The Friends First Friday Book Club in September will discuss Crossing to Safety by Wallace Stegner.
In Crossing to Safety, a 1987 semi-autobiographical novel that has gained broad literary acclaim and commercial popularity, Stegner explores the mysteries of friendship and it extends his distinguished body of work that earned him a Pulitzer Prize in 1971 with Angle of Repose and the National Book Award in 1976 for The Spectator Bird.
Publishers Weekly described Crossing to Safety as "an eloquent, wise and immensely moving narrative," and "a meditation on the idealism and spirit of youth, when the world is full of promise, and on the blows and compromises life inevitably inflicts”. The story is told mostly in flashback; the narrator, Larry Morgan, and his wife, Sally, settle into their new home in Madison, Wisconsin, as Larry begins a term teaching creative writing at the university's English department. They soon befriend another couple, Sid and Charity Lang, and learn of Sid's ambition to succeed as a writer. Larry and Sally Morgan, are poor, but Larry’s literary career is burgeoning. Charity and Sid Lang, are wealthy, smart and magnetic. Through the eyes of Larry we follow the couples through the better, worse, richer, poorer, sickness and health of their marriages.

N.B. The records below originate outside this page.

(** * install_libcxx_printers.py: version resolution, selection and fetch

    A shallow embedding of [src/gdb/install_libcxx_printers.py] and the
    properties of its version-resolution and selection protocol.

    Python values are modelled as follows.
    - A [str] is a list of Unicode code points ([N]); literals are written
      with [lit].
    - A raised exception is a value of [pyexn]; a call that can raise, print
      or touch the host runs in the monad [M], which records the events in
      order and ends in a returned value, a raised exception, or in the
      exhaustion of the fuel that bounds the one [while True] loop.
    - Where the interpreter leaves an order open (the elements of a set)
      the host chooses it.
    - Everything the script asks of its host (file system, sub-processes,
      network, the interpreter's Unicode tables) is a field of [Host]. *)

From Stdlib Require Import NArith ZArith List String Ascii Lia Decimal.
From stdpp Require Import base option list gmap sets.

Local Open Scope N_scope.

(** ** Strings *)

Abbreviation char := N (only parsing).
Abbreviation str := (list N) (only parsing).

Definition lit (s : string) : str :=
  map N_of_ascii (list_ascii_of_string s).

Definition dquote : char := 34.
Definition squote : char := 39.
Definition newline : char := 10.
Definition tab : char := 9.
Definition slash : char := 47.
Definition dot : char := 46.
Definition underscore : char := 95.

(** [s.startswith(p)] *)
Fixpoint startswith (p s : str) : bool :=
  match p, s with
  | [], _ => true
  | _ :: _, [] => false
  | a :: p', b :: s' => (a =? b) && startswith p' s'
  end.

(** [needle in hay] on strings: the substring test. *)
Fixpoint str_in (needle hay : str) : bool :=
  startswith needle hay ||
  match hay with
  | [] => false
  | _ :: t => str_in needle t
  end.

(** [x in l] on a list of strings. *)
Definition list_in (x : str) (l : list str) : bool :=
  existsb (fun y => bool_decide (x = y)) l.

(** [sep.join(l)] *)
Fixpoint join (sep : str) (l : list str) : str :=
  match l with
  | [] => []
  | [x] => x
  | x :: t => x ++ sep ++ join sep t
  end.

(** [s.split(sep)] for a one-character separator. *)
Fixpoint split_on (sep : char) (s : str) : list str :=
  match s with
  | [] => [[]]
  | c :: t =>
      if c =? sep then [] :: split_on sep t
      else match split_on sep t with
           | [] => [[c]]
           | w :: ws => (c :: w) :: ws
           end
  end.

(** Line boundaries of [str.splitlines]: LF, VT, FF, CR, FS, GS, RS, NEL,
    LINE SEPARATOR and PARAGRAPH SEPARATOR; CR LF counts as one. *)
Definition is_linebreak (c : char) : bool :=
  existsb (N.eqb c) [10; 11; 12; 13; 28; 29; 30; 133; 8232; 8233].

Fixpoint splitlines_from (cur : str) (s : str) : list str :=
  match s with
  | [] => match cur with [] => [] | _ => [rev cur] end
  | c :: t =>
      if is_linebreak c then
        rev cur ::
        match t with
        | d :: t' =>
            if (c =? 13) && (d =? 10) then splitlines_from [] t'
            else splitlines_from [] t
        | [] => splitlines_from [] t
        end
      else splitlines_from (c :: cur) t
  end.

Definition splitlines (s : str) : list str := splitlines_from [] s.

As their careers mature, they take different paths, but they spend much of their time together on summer vacations in the small Vermont town where Charity's family has been coming for decades. A poignant and thoughtful reflection on the complex nature of the emotional web of human relationships, Stegner's powerful but unassuming narrative traces the bond that develops between the Langs and the Morgans from their first meeting in 1937 through their eventual separation on the occasion of Charity's death from cancer.